Objective To study the association between exposure to different C trachomatis serotypes and subsequent development of cervical SCC.
Design and Setting Longitudinal, nested case-control study within a cohort of 530 000 women who provided samples to serum banks in Finland, Norway, and Sweden. The data files were linked to respective national cancer registries.
Subjects One hundred twenty-eight women who had developed invasive cervical SCC at least 12 months following serum donation. Each case had 3 matched controls.
Main Outcome Measure Risk for the development of cervical SCC by IgG antibodies to 10 different C trachomatis serotypes, adjusted for antibodies to HPV types 16, 18, and 33 and for serum cotinine levels.
Results Of specific C trachomatis serotypes, serotype G was most strongly associated with SCC (adjusted odds ratio [OR], 6.6; 95% confidence interval [CI], 1.6-27.0). Other serotypes associated with SCC were I (OR, 3.8; 95% CI, 1.3-11.0) and D (OR, 2.7; 95% CI, 1.3-5.6). Presence of serum IgG antibodies to more than 1 serotype increased the adjusted ORs for SCC (P<.001 for trend).
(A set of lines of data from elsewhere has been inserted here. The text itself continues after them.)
(** The reverse index of a store: the values of the entries under the
    reserved prefix, read off a list of entries. *)
Definition reverse_entry (kv : string * any) : option any :=
  if String.prefix subTopic kv.1 then Some kv.2 else None.

Definition topic_of (v : any) : option string :=
  match v with VString topic => Some topic | _ => None end.

Definition reverse_values (c : gmap string any) : list any :=
  omap reverse_entry (map_to_list c).

Definition reverse_topics (entries : list (string * any)) : list string :=
  omap (λ kv, reverse_entry kv ≫= topic_of) entries.

(** A store after the deletions of the loop of [UnSubscribeAll]. *)
Definition delete_topics (m : gmap string any) (topics : list string)
    : gmap string any :=
  foldl (λ m topic, delete (subTopic +:+ topic) m) m topics.

(** The reverse-index entries of a store are the ones [Subscribe] writes. *)
Definition store_ok (c : gmap string any) : Prop :=
  ∀ k v, c !! k = Some v → String.prefix subTopic k = true →
    ∃ topic, k = subTopic +:+ topic ∧ v = VString topic.

Definition has_reverse_entry (h : Heap) (s : T) (topic : string) : Prop :=
  ∃ c : gmap string any,
    h !! GetMetadata s = Some c ∧ is_Some (c !! (subTopic +:+ topic)).

Definition registered (c : EventEmitter) (s : T) (topic : string) : Prop :=
  is_Some (registration c topic !! GetSubscriberID s).


(** Every subscriber of [subs] has a store, with a well-formed reverse
    index. *)
Definition stores_ok (subs : list T) (h : Heap) : Prop :=
  ∀ s, s ∈ subs →
    ∃ c : gmap string any, h !! GetMetadata s = Some c ∧ store_ok c.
Conclusions Chlamydia trachomatis serotype G is most strongly associated with subsequent development of cervical SCC. Increasing numbers of exposures to different C trachomatis serotypes also increases risk. Our results strengthen the evidence that there is a link between past C trachomatis infection and cervical SCC.